This is a solution to specifically the second part of the question (the largest 5 digit number with the digits 1,3,4,5 (and another of choice) that is a multiple of 12.
Firstly, for a number to be a multiple of 12, it must be a multiple of both 4 and a multiple of 3. For numbers which are multiples of 3, their digits add to a multiple of 3. Thus the 5th number can be either 2, 5 or 8, as this gives a total of 15, 18 or 21 respectively.
Next, I considered the divisibility rule for 4 - The final 2 digits are a multiple of 4 themselves. Thus the last digit is definitely a multiple of 2 at least. A 2 digit number is a multiple of 4 if it’s first digit is even and its second a multiple of 4 (shown by (2k * 10) + 4n = 20k + 4n = 4(5k +n) where k and n are integers) or its first digit is odd and its second a multiple of 4 plus 2 (shown by (2k+1) * 10 +4n+2 = 20k + 4n + 12 = 4(5k + n + 3).
The number picked cannot be 5. If this were the case, the last digit would have to be 4 so that it is even, leaving only odd numbers for the first (of the last two) digit. This as explained above cannot be a multiple of 4 as 4 is not in the form 4k+2 which is required if the preceding digit is odd
This leaves 8 and 2. I initially assumed that 8 would be better as it is larger. With this, it seems the largest possible number is 53184 (84 or 48 must end the number to achieve a multiple of 4 (neither 4 nor 8 are in the form 2k+2 which would allow for the first (of the final two) digit to be replaced with and odd number. 84 is larger than 48 and 531 is the largest of 1,3,5 as it places the highest digits at the greatest place values.
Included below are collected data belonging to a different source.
(* ===== verification/PickProofs.v ===== *)
(** * The pick *)

From S2P Require Import Prelude Chain State ReadyQueue ReadyQueueProofs WaitQueue WaitQueueProofs Urgency UrgencyProofs Scheduler SchedulerSpec Local SchedulerProofs DispatchProofs.

Section matrix_queries.
Context `{Config}.

Lemma best_priority_ok h m L : matrix_repr h m L ->
  ReadyMatrix.best_priority m = match Levels.best L with Some p => Z.of_nat p | None => (-1)%Z end.
Proof.
  intros Hm. unfold ReadyMatrix.best_priority. rewrite (mr_bitmap_zero _ _ _ Hm).
  destruct (Levels.best L) as [p |] eqn:E; simpl; [rewrite (mr_countr_zero _ _ _ _ Hm E) |]; reflexivity.
Qed.

Lemma has_more_urgent_ok h m L p : matrix_repr h m L -> p <= 31 ->
  ReadyMatrix.has_more_urgent_than m p = true <-> exists k, k < p /\ Levels.level L k <> [].
Proof.
  intros Hm Hp. pose proof (mr_range _ _ _ Hm) as Hr. unfold ReadyMatrix.has_more_urgent_than.
  assert (Hu : u32 (bit p - 1) = (bit p - 1)%Z).
  { apply wrap_small. unfold bit. rewrite Z.shiftl_1_l.
    pose proof (Z.pow_pos_nonneg 2 (Z.of_nat p) ltac:(lia) ltac:(lia)).
    pose proof (Z.pow_le_mono_r 2 (Z.of_nat p) 32 ltac:(lia) ltac:(lia)). lia. }
  rewrite Hu, negb_true_iff, Z.eqb_neq, land_low_mask_zero by lia. split.
  - intros Hn. destruct (Levels.best L) as [q |] eqn:E.
    + apply best_spec in E as [Hq Hlt]. exists q. split; [| exact Hq].
      destruct (decide (q < p)) as [| Hge]; [assumption |]. exfalso. apply Hn. intros k Hk.
      rewrite (mr_bits _ _ _ Hm), Hlt by lia. reflexivity.
    + exfalso. apply Hn. intros k Hk. rewrite (mr_bits _ _ _ Hm), (proj1 (best_none L) E k). reflexivity.
  - intros (k & Hk & Hne) Hall. specialize (Hall k Hk). rewrite (mr_bits _ _ _ Hm), bool_decide_false in Hall by exact Hne.
    discriminate.
Qed.
End matrix_queries.
Lemma service_all_ok : forall ts fuel h sc L Hs run es p,
  core_ok c sc h L Hs run -> wf h -> chain intake_next h p ts -> length ts <= fuel ->
  (forall t, t ∈ ts -> exists v, h !! t = Some v /\ pinned_core v = c /\
     pending_requests v = request_bit ThreadRequest.make_ready) ->
  lwp c s (Switch.service_all cx fuel c p)
    (fun _ sc' h' es' =>
       (let '(L', Hs', run') := arrivals (idle_thread sc) h ts L Hs run in core_ok c sc' h' L' Hs' run') /\
       same_registers sc sc' /\ others_kept c h h' /\
       (forall x, erase_links <$> h' !! x = (fun v => erase_links (serviced_of ts x v)) <$> h !! x) /\
       exists new, es' = new ++ es) sc h es.
Proof.
  induction ts as [| t ts IH]; intros fuel h sc L Hs run es p Hok Hwf Hch Hlen Hreq.
  - unfold chain in Hch. simpl in Hch. subst p.
    destruct fuel; apply lwp_ret; (split_and!; [exact Hok | split; reflexivity | reflexivity | | exists []; reflexivity]);
      intros x; destruct (h !! x); reflexivity.
  - pose proof (chain_NoDup _ _ _ _ Hch) as Hnd. apply NoDup_cons in Hnd as [Hnt _].
    destruct Hch as [-> (v & Hv & Hch)]. destruct fuel as [| fuel]; simpl in Hlen; [lia |]. cbn [Switch.service_all].
    destruct (Hreq t ltac:(left)) as (v' & Hv' & Hp & Hb). rewrite Hv in Hv'. injection Hv' as <-.
    lwp_step. eapply lwp_get_tcb; [exact Hv |].
    pose proof (service_one_ok h sc L Hs run es t v Hok Hwf Hv Hp Hb) as Hone.
    enough (Hassoc : lwp c s ((modify_tcb t (set_intake_next None) ;;* modify_tcb t (set_pending_requests 0%Z) ;;*
      Switch.service_intake cx c t (pending_requests v)) ;;* Switch.service_all cx fuel c (intake_next v))
      (fun _ sc' h' es' =>
       (let '(L', Hs', run') := arrivals (idle_thread sc) h (t :: ts) L Hs run in core_ok c sc' h' L' Hs' run') /\
       same_registers sc sc' /\ others_kept c h h' /\
       (forall x, erase_links <$> h' !! x = (fun v => erase_links (serviced_of (t :: ts) x v)) <$> h !! x) /\
       exists new, es' = new ++ es) sc h es).
    { unfold lwp, wp in Hassoc |- *. unfold kbind in *. destruct (modify_tcb t _ _) as [[? s1] |]; [| exact Hassoc].
      destruct (modify_tcb t _ s1) as [[? s2] |]; exact Hassoc. }
    lwp_step. eapply lwp_mono; [exact Hone |]. intros _ sc1 h1 es1 (Hok1 & Hsr & Ho1 & Hl1 & new1 & ->).
    cbn [arrivals]. rewrite Hv. destruct (made_ready (idle_thread sc) t v L Hs) as [L1 Hs1] eqn:Em.
    assert (Hother : forall x, x <> t -> erase_links <$> h1 !! x = erase_links <$> h !! x).
    { intros x Hx. rewrite (same_links_field erase_links _ _ x ltac:(intros []; reflexivity) Hl1).
      rewrite lookup_insert_ne by congruence. reflexivity. }
    assert (Hintake : forall x, x <> t -> intake_next <$> h1 !! x = intake_next <$> h !! x).
    { intros x Hx. rewrite (same_links_field intake_next _ _ x ltac:(intros []; reflexivity) Hl1).
      rewrite lookup_insert_ne by congruence. reflexivity. }
    assert (Hwf1 : wf h1).
    { eapply wf_frame; [| exact Hwf]. etransitivity; [| apply links_view, Hl1].
      eapply view_insert; [exact Hv | apply serviced_static]. }
    eapply lwp_mono.
    + apply (IH fuel h1 sc1 L1 Hs1 _ _ (intake_next v) Hok1 Hwf1).
      * eapply lseg_frame; [| exact Hch]. intros x Hx. apply Hintake. intros ->. contradiction.
      * lia.
      * intros x Hx. assert (Hne : x <> t) by (intros ->; contradiction).
        destruct (Hreq x ltac:(right; exact Hx)) as (vx & Hvx & Hpx & Hbx).
        pose proof (Hother x Hne) as E. rewrite Hvx in E. destruct (h1 !! x) as [vx' |] eqn:Ex; [| discriminate].
        exists vx'. split; [reflexivity |]. destruct vx, vx'. injection E. intros. subst. auto.
    + intros _ sc' h' es' (Hok' & Hsr' & Ho' & Hx' & new' & ->). split_and!.
      * rewrite (sr_idle _ _ Hsr) in Hok'. rewrite <- (arrivals_frame _ h1 h ts) ; [exact Hok' |].
        intros x Hx. assert (Hne : x <> t) by (intros ->; contradiction).
        pose proof (Hother x Hne) as E. destruct (h1 !! x) as [[] |], (h !! x) as [[] |]; try discriminate E; [| reflexivity].
        injection E. intros. subst. reflexivity.
      * eapply same_registers_trans; eassumption.
      * etransitivity; eassumption.
      * intros x. rewrite Hx'. unfold serviced_of. destruct (decide (x = t)) as [-> | Hne].
        -- rewrite (bool_decide_true (t ∈ t :: ts)) by left. rewrite bool_decide_false by exact Hnt.
           etransitivity; [exact (same_links_field erase_links _ _ t ltac:(intros []; reflexivity) Hl1) |].
           rewrite lookup_insert_eq, Hv. reflexivity.
        -- assert (E : bool_decide (x ∈ t :: ts) = bool_decide (x ∈ ts)) by (apply bool_decide_ext; rewrite elem_of_cons; tauto).
           rewrite E. pose proof (Hother x Hne) as Eo. destruct (decide (x ∈ ts)) as [Ein | Ein];
             [rewrite bool_decide_true by exact Ein | rewrite bool_decide_false by exact Ein; exact Eo].
           destruct (h1 !! x) as [vx' |], (h !! x) as [vx |]; try discriminate; [| reflexivity].
           apply (inj Some) in Eo. simpl. f_equal. apply serviced_links, Eo.
      * exists (new' ++ new1). rewrite app_assoc. reflexivity.
Qed.

Lemma unlinked_view {A} (f : thread_control_block -> A) h h' : (forall v, f (set_intake_next None v) = f v) ->
  set_intake_next None <$> h = set_intake_next None <$> h' -> f <$> h = f <$> h'.
Proof.
  intros Hf E. apply map_eq. intros x. rewrite !lookup_fmap.
  assert (E' : (set_intake_next None <$> h) !! x = (set_intake_next None <$> h') !! x) by (rewrite E; reflexivity).
  rewrite !lookup_fmap in E'. destruct (h !! x) as [v |], (h' !! x) as [v' |]; simpl in *; try discriminate; [| reflexivity].
  apply (inj Some) in E'. rewrite <- (Hf v), <- (Hf v'), E'. reflexivity.
Qed.

(** The whole intake, taken in arrival order. *)
Definition drained sc h L Hs run I sc' h' : Prop :=
  (let '(L', Hs', run') := arrivals (idle_thread sc) h (reverse I) L Hs run in core_ok c sc' h' L' Hs' run') /\
  same_registers (set_intake_head None sc) sc' /\ others_kept c h h' /\
  (forall x, erase_links <$> h' !! x = (fun v => erase_links (serviced_of I x v)) <$> h !! x).
(** Somebody does: the first is given it, and the count stays. *)
Lemma hand_over_first x l wd : ready_for (x :: l) wd ->
  wp (HandoffSemaphore.hand_over cx queue) (fun _ wd' => handed [own x] (x :: l) l (object wd) wd wd') wd.
Proof.
  intros [R1 R2 R3 R4 R5]. destruct (R4 x ltac:(left)) as ([Hun (nd & Hnd & Ho & Hnx)] & v & Hv & Hp & Hid).
  unfold HandoffSemaphore.hand_over. wp_step. apply wp_in_kernel.
  eapply wp_mono; [apply (pop_queue w (kernel wd) (x :: l) R1 R3 x l (own x) eq_refl); eauto |].
  intros r s1 (-> & [q Hr] & Hq1 & Hn1).
  assert (Hs1 : stirred w None (x :: l) l (kernel wd) s1).
  { eapply requeued_stirred; [exact Hr | exact R1 | | exact Hq1 | |].
    - intros y Hy. apply list_elem_of_singleton in Hy as ->. exact Hun.
    - intros y Hy _. apply list_elem_of_singleton in Hy as ->. exact Hn1.
    - intros y Hy Hy' Hy2. apply elem_of_cons in Hy2 as [-> | Hy2]; [apply Hy; left | contradiction]. }
  assert (Hl1 : lively (tcbs s1)) by (rewrite (rq_tcbs _ _ _ _ _ Hr); exact R2).
  assert (Hv1 : tcbs s1 !! own x = Some v) by (rewrite (rq_tcbs _ _ _ _ _ Hr); exact Hv).
  wp_step. apply wp_in_kernel. eapply wp_get_tcb; [exact Hv1 |]. wp_step.
  wp_step; [apply negb_true_iff, Z.eqb_neq, Hid |]. apply wp_in_kernel. wp_step. cbn [kernel].
  eapply wp_mono; [apply (wake_quietly cx s1 (own x) v ReschedulePolicy.automatic (sd_running _ _ _ _ _ _ Hs1) Hl1 Hv1 Hp) |].
  intros hint s2 Hq2. pose proof (quietly_stirred _ _ _ _ _ _ Hq2 Hq1) as Hs2.
  pose proof (stirred_swept w _ _ _ _ _ (stirred_then _ _ _ _ _ _ _ _ Hs1 Hs2) R2 ltac:(eauto)) as Hsw. cbn in Hsw.
  eapply wp_mono; [apply (swept_policy cx w ReschedulePolicy.automatic hint _ _ _ _ _ Hsw) |].
  intros ? s3 Hs3. split; cbn; [exact Hs3 | reflexivity | reflexivity |].
  intros y Hy. destruct (R4 y ltac:(right; exact Hy)) as (Hny & vy & Hvy & Hpy & Hidy).
  split; [apply (sw_nodes _ _ _ _ _ _ Hs3), Hny |]. destruct (sw_blocks _ _ _ _ _ _ Hs3 _ vy Hvy) as (v' & Hv' & Ep & Ek & _).
  exists v'. injection Ek as _ Eid. split_and!; congruence.
Qed.

Lemma hand_over_each_ok n : forall l wd, ready_for l wd ->
  wp (HandoffSemaphore.hand_over_each cx queue n)
    (fun _ wd' => handed (own <$> take n l) l (drop n l) (usize (object wd + Z.of_nat (n - length l))) wd wd') wd.
Proof.
  induction n as [| n IH]; intros l wd Hw; cbn [HandoffSemaphore.hand_over_each].
  - pose proof Hw as [R1 R2 R3 R4 R5]. wp_step. cbn [Nat.sub]. rewrite usize_nothing, take_0, drop_0 by exact R5.
    split; auto. apply swept_nothing; assumption.
  - wp_step. destruct l as [| x l].
    + eapply wp_mono; [apply hand_over_counts, Hw |]. intros ? wd1 H1. pose proof (handed_ready _ _ _ _ _ _ H1 (usize_range _)) as Hw1.
      eapply wp_mono; [apply (IH [] wd1 Hw1) |]. intros ? wd2 H2. rewrite (ha_object _ _ _ _ _ _ H1), usize_add in H2.
      cbn [length] in H2 |- *. rewrite Nat.sub_0_r in H2. rewrite take_nil, drop_nil in H2. exact (handed_then _ _ _ _ _ _ _ _ _ _ H1 H2).
    + eapply wp_mono; [apply hand_over_first, Hw |]. intros ? wd1 H1. pose proof (handed_ready _ _ _ _ _ _ H1 (rf_object _ _ Hw)) as Hw1.
      eapply wp_mono; [apply (IH l wd1 Hw1) |]. intros ? wd2 H2. rewrite (ha_object _ _ _ _ _ _ H1) in H2.
      exact (handed_then [own x] _ _ _ _ _ _ _ _ _ H1 H2).
Qed.

Lemma may_have_waiters_ok l wd : ready_for l wd ->
  wp (Waits.may_have_waiters queue) (fun b wd' => b = negb (bool_decide (l = [])) /\ wd' = wd) wd.
Proof.
  intros [R1 R2 R3 R4 R5]. unfold Waits.may_have_waiters. wp_step. apply wp_in_kernel.
  destruct (read_queue_ok w (kernel wd) l R3) as (q & Er & Ee). unfold wp at 1. rewrite Er, set_kernel_same. repeat wp_step. rewrite Ee. auto.
Qed.
End handoff.

(** ** Condition variables *)

Section condition.
Context `{Config} (cx : cpu) (w : nat) (own rec : nat -> nat).
Local Abbreviation queue := (Waking.of_waitable w).
Implicit Types (wd : world unit ConditionVariable.waiter_state) (s : kernel_state) (l : list nat).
However, I then realised that 2 is a better pick as it is in the form of 2k+2. This allows the first (of the final two) digits to be replaced with a smaller odd number if 2 is placed as the last digit. This leaves larger numbers for the earlier digits. The largest possible number with 1,2,3,4,5 is 54312 and is it uses the smallest odd to pair with 2 for a multiple of 4, and then lists the remaining number (5,4,3) in descending order so that the highest digits are in the greatest place values)
Thus I believe the greatest 5-digit multiple of 12 with these restrictions is 54312.